Saxon JJ Quinn is a self-taught mixed media artist interested in the rough, the worn and the resilient. Born in country Victoria, Saxon spent his childhood surrounded by creativity. His artist mother tied a basket to the ceiling of her studio where, as a baby, he would swing while she worked. As he grew older, he began sketching, painting and experimenting with clay, at times accidentally defacing her works in the process.

After studying Communication Design and building his career in Melbourne, Saxon moved to New York City, immersing himself in the city and its urban patina.The beauty he found in the aged and weathered elements were cemented as the foundation of his creative work, and painting became the outlet.

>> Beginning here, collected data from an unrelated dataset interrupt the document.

(* ===== verification/Commands.v ===== *)
(** * Commands ([roard/commands.c], [clients_check] of [roard/clients.c])

    The table of commands with the access level each needs, its dispatch, and
    the service of one message of a client. *)
From S2P Require Import Prelude Vio Proto Notify Chanmap Volume Nnode Auth ServerState Ctl.
From S2P Require Import StreamTab Meta Lifecycle Clients Streams Requests.

Definition ROAR_CMD_EOL : Z := -1.
Definition ROAR_CMD_NOOP : Z := 0.
Definition ROAR_CMD_IDENTIFY : Z := 1.
Definition ROAR_CMD_NEW_STREAM : Z := 3.
Definition ROAR_CMD_SET_META : Z := 4.
Definition ROAR_CMD_EXEC_STREAM : Z := 5.
Definition ROAR_CMD_QUIT : Z := 6.
Definition ROAR_CMD_GET_STANDBY : Z := 7.
Definition ROAR_CMD_SET_STANDBY : Z := 8.
Definition ROAR_CMD_SERVER_INFO : Z := 9.
Definition ROAR_CMD_SERVER_OINFO : Z := 11.
Definition ROAR_CMD_ADD_DATA : Z := 12.
Definition ROAR_CMD_EXIT : Z := 13.
Definition ROAR_CMD_LIST_STREAMS : Z := 14.
Definition ROAR_CMD_LIST_CLIENTS : Z := 15.
Definition ROAR_CMD_GET_CLIENT : Z := 16.
Definition ROAR_CMD_GET_STREAM : Z := 17.
Definition ROAR_CMD_KICK : Z := 18.
Definition ROAR_CMD_SET_VOL : Z := 19.
Definition ROAR_CMD_GET_VOL : Z := 20.
Definition ROAR_CMD_CON_STREAM : Z := 21.
Definition ROAR_CMD_GET_META : Z := 22.
Definition ROAR_CMD_LIST_META : Z := 23.
Definition ROAR_CMD_BEEP : Z := 24.
Definition ROAR_CMD_GET_STREAM_PARA : Z := 27.
Definition ROAR_CMD_SET_STREAM_PARA : Z := 28.
Definition ROAR_CMD_ATTACH : Z := 29.
Definition ROAR_CMD_PASSFH : Z := 30.
Definition ROAR_CMD_WHOAMI : Z := 32.
Definition ROAR_CMD_CAPS : Z := 34.
Definition ROAR_CMD_WAIT : Z := 35.

(** [struct roar_command] *)
Record command := Command {
  cmd_cmd : Z;
  cmd_name : string;
  cmd_handler : option (Z → request → M (Z * request));
  cmd_minacclev : Z
}.

(** [ROAR_NOTIFY_CMD2EVENT] *)
Definition ROAR_NOTIFY_CMD2EVENT (x : Z) : Z :=
  if x =? -1 then ROAR_NOTIFY_SPECIAL else Z.land x 0xff.

Section commands.
Context {env : Env}.

(** The handlers that are not modelled, by their command. *)
Variable other : Z → Z → request → M (Z * request).

(** The entry of QUIT is [clients_delete] itself. *)
Definition quit (client : Z) (q : request) : M (Z * request) :=
  r ← clients_delete fuel_enough client; mret (r, q).

Definition g_commands : list command := [
  Command ROAR_CMD_NOOP "NOOP" (Some req_on_noop) ACCLEV_NONE;
  Command ROAR_CMD_IDENTIFY "IDENTIFY" (Some req_on_identify) ACCLEV_NONE;
  Command ROAR_CMD_AUTH "AUTH" (Some req_on_auth) ACCLEV_IDENTED;
  Command ROAR_CMD_WHOAMI "WHOAMI" (Some req_on_whoami) ACCLEV_NONE;
  Command ROAR_CMD_NEW_STREAM "NEW_STREAM" (Some req_on_new_stream) ACCLEV_USER;
  Command ROAR_CMD_SET_META "SET_META" (Some req_on_set_meta) ACCLEV_PWRUSER;
  Command ROAR_CMD_GET_META "GET_META" (Some req_on_get_meta) ACCLEV_GUEST;
  Command ROAR_CMD_LIST_META "LIST_META" (Some req_on_list_meta) ACCLEV_GUEST;
  Command ROAR_CMD_EXEC_STREAM "EXEC_STREAM" (Some req_on_exec_stream) ACCLEV_PWRUSER;
  Command ROAR_CMD_QUIT "QUIT" (Some quit) ACCLEV_NONE;
  Command ROAR_CMD_CON_STREAM "CON_STREAM" (Some req_on_con_stream) ACCLEV_PWRUSER;
  Command ROAR_CMD_PASSFH "PASSFH" (Some (other ROAR_CMD_PASSFH)) ACCLEV_PWRUSER;
  Command ROAR_CMD_SERVER_INFO "SERVER_INFO" (Some (other ROAR_CMD_SERVER_INFO)) ACCLEV_IDENTED;
  Command ROAR_CMD_SERVER_OINFO "SERVER_OINFO" (Some req_on_server_oinfo) ACCLEV_IDENTED;
  Command ROAR_CMD_CAPS "CAPS" (Some (other ROAR_CMD_CAPS)) ACCLEV_IDENTED;
  Command ROAR_CMD_GET_STANDBY "GET_STANDBY" (Some req_on_get_standby) ACCLEV_GUEST;
  Command ROAR_CMD_SET_STANDBY "SET_STANDBY" (Some req_on_set_standby) ACCLEV_PWRUSER;
  Command ROAR_CMD_EXIT "EXIT" (Some req_on_exit) ACCLEV_ALL;
  Command ROAR_CMD_LIST_CLIENTS "LIST_CLIENTS" (Some req_on_list_clients) ACCLEV_GUEST;
  Command ROAR_CMD_LIST_STREAMS "LIST_STREAMS" (Some req_on_list_streams) ACCLEV_GUEST;
  Command ROAR_CMD_GET_CLIENT "GET_CLIENT" (Some req_on_get_client) ACCLEV_GUEST;
  Command ROAR_CMD_GET_STREAM "GET_STREAM" (Some req_on_get_stream) ACCLEV_GUEST;
  Command ROAR_CMD_KICK "KICK" (Some req_on_kick) ACCLEV_PWRUSER;
  Command ROAR_CMD_ATTACH "ATTACH" (Some req_on_attach) ACCLEV_PWRUSER;
  Command ROAR_CMD_SET_VOL "SET_VOL" (Some req_on_set_vol) ACCLEV_PWRUSER;
  Command ROAR_CMD_GET_VOL "GET_VOL" (Some req_on_get_vol) ACCLEV_GUEST;
  Command ROAR_CMD_GET_STREAM_PARA "GET_STREAM_PARA" (Some req_on_get_stream_para) ACCLEV_GUEST;
  Command ROAR_CMD_SET_STREAM_PARA "SET_STREAM_PARA" (Some req_on_set_stream_para) ACCLEV_PWRUSER;
  Command ROAR_CMD_ADD_DATA "ADD_DATA" (Some req_on_add_data) ACCLEV_PWRUSER;
  Command ROAR_CMD_BEEP "BEEP" (Some (other ROAR_CMD_BEEP)) ACCLEV_USER;
  Command ROAR_CMD_WAIT "WAIT" (Some req_on_wait) ACCLEV_USER;
  Command ROAR_CMD_EOL "END OF LIST" None ACCLEV_NONE
]%string.

(** The entry of a command; the search ends at [ROAR_CMD_EOL]. *)
Fixpoint find_command (command : Z) (l : list Commands.command) : option Commands.command :=
  match l with
  | [] => None
  | c :: l =>
      if cmd_cmd c =? ROAR_CMD_EOL then None
      else if cmd_cmd c =? command then Some c
      else find_command command l
  end.

Definition command_get_name (command : Z) : Z * option string :=
  match find_command command g_commands with
  | None => (-1, None)
  | Some c => (0, Some (cmd_name c))
  end.

Definition command_exec (client : Z) (q : request) : M (Z * request) :=
  match find_command (m_cmd (q_mes q)) g_commands with
  | None => mret (-1, q)
  | Some c =>
      cl ← client_at client;
      if c_acclev cl <? cmd_minacclev c then mret (-1, q)
      else match cmd_handler c with
           | None => mret (-1, q)
           | Some f => f client q
           end
  end.

(** ** One message of a client *)

(** What [clients_check] sends back: nothing, or the message and its data. *)
Definition reply_of (q : request) : message * option (list Z) :=
  (q_mes q, if has_flag (q_flags q) COMMAND_FLAG_OUT_LONGDATA then q_data q else None).

(** The reply's command, and the return value of [clients_check]. *)
Definition finish_reply (oldcmd r : Z) (q : request) : Z * request :=
  if r =? -1 then (0, set_datalen 0 (set_cmd ROAR_CMD_ERROR q))
  else if m_cmd (q_mes q) =? oldcmd then (0, set_datalen 0 (set_cmd ROAR_CMD_OK q))
  else if m_cmd (q_mes q) =? ROAR_CMD_OK_STOP then (1, set_cmd ROAR_CMD_OK q)
  else (0, q).

(** The branch of the own protocol, for a message received without error. *)
Definition serve (client : Z) (m : message) (data : option (list Z))
  : M (Z * option (message * option (list Z))) :=
  '(r, q) ← command_exec client (Request m data COMMAND_FLAG_NONE);
  let '(rv, q) := finish_reply (m_cmd m) r q in
  let event := ROAR_NOTIFY_CMD2EVENT (m_cmd m) in
  reply ← (if has_flag (q_flags q) COMMAND_FLAG_OUT_NOSEND then
             roar_notify_core_emit_simple event client (-1) (-1) (-1) (-1) ;; mret None
           else
             roar_notify_core_emit_simple event client (-1) (-1) (m_cmd (q_mes q)) (-1) ;;
             mret (Some (reply_of q)));
  (if has_flag (q_flags q) COMMAND_FLAG_OUT_CLOSECON
   then clients_close client true ;; mret () else mret ()) ;;
  mret (rv, reply).

(** [clients_check]; [received] is the result of [roar_recv_message], [emul]
    the service of the emulated protocols. *)
Definition clients_check (emul : Z → Z → M Z) (received : option (message * option (list Z)))
    (id : Z) : M (Z * option (message * option (list Z))) :=
  check_cid id (-1, None) (λ c,
    if c_fh c =? -1 then mret (-1, None)
    else if c_proto c =? ROAR_PROTO_ROARAUDIO then
      match received with
      | None => clients_delete fuel_enough id ;; mret (-1, None)
      | Some (m, data) => serve id m data
      end
    else r ← emul (c_proto c) id; mret (r, None)).
End commands.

Now, from his home in the Northern Rivers region of New South Wales, Saxon primarily uses canvas, graphite and paint, layering hues, symbols and textures to create works that sway from the intentional to the unrestrained, the minimalist to the uninhibited. Each piece bears meaningful motifs alongside elements of mischievous humour, with each mark representing an aspect of his life. These marks are arranged precisely to induce a sensory effect, where a calming constellation can be found in a world of perceived chaos.





Sneakerwolf




Tokyo based artist. Japanese traditional graffiti arts “EDO-MOJI” established 17th century. By using the combined alphabets while merging it with the pure Japanaese “EDO-MOJI” aesthetic, a new graffiti style was born. Successfully held numerous solo exhibitions in Tokyo. and this art form was launched and chosen as the first ever pieces by a Japanese at the “URBAN MORPHOGENISIS” held in Moscow during the 2019 Mural Art Festival.




Theo Bardsley



Theo Bardsley is a young rising figurative painter from London. He paints large scale portraiture, taking inspiration from his own daily life, and of those around him. Theo’s work merges the everyday with the historical, bridging the gap between past and present. Having studied the History of Art at the University of Manchester, Theo draws from a plethora of influences from the art historical canon. Theo’s layering approach to the canvas allows textures to build up, slowly a narrative comes to life, sometimes simple compositions of encounters at the pub, tied in with nods to historical events and figures. In turn the viewer can associate the paintings with a certain point in their own life, and by doing so Theo hopes transport them back to that moment.





Toyameg




Toyameg is an artist based in Fukuoka, Japan She describes her art as “pop with a pinch of poison. She holds solo exhibitions throughout Japan and provides illustrations to musicians, apparel brands, and other clients. Outside of Japan, she has participated in group shows and held solo exhibitions in Los Angeles, New York, Hawaii, and Melbourne.





TRAVROC




Brooklyn based painter and designer, Travis “TRAVROC” Dommermuth, has been painting for nearly three decades. While having started doodling and drawing at a very young age, exposure to Hip Hop, graffiti and skateboard culture in New York in the early to mid 80’s helped mold him into who he was as a youth. Those worlds started him down a creative path and lifestyle that, while continuing to grow and branch out into many other areas throughout his life, his roots in these cultures continue to influence everything he works on to this day.

After obtaining an Associates in Fine Art in 1993 and a Bachelors Degree in Illustration from the Fashion Institute of Technology in Manhattan in 1997, he went on a very long stint as an illustrator/graphic designer and product designer working in the fashion industry in NYC. While he's moved away from the fashion industry to a degree, while still doing freelance design and illustration work, he has been deep in pursuit of his own personal work.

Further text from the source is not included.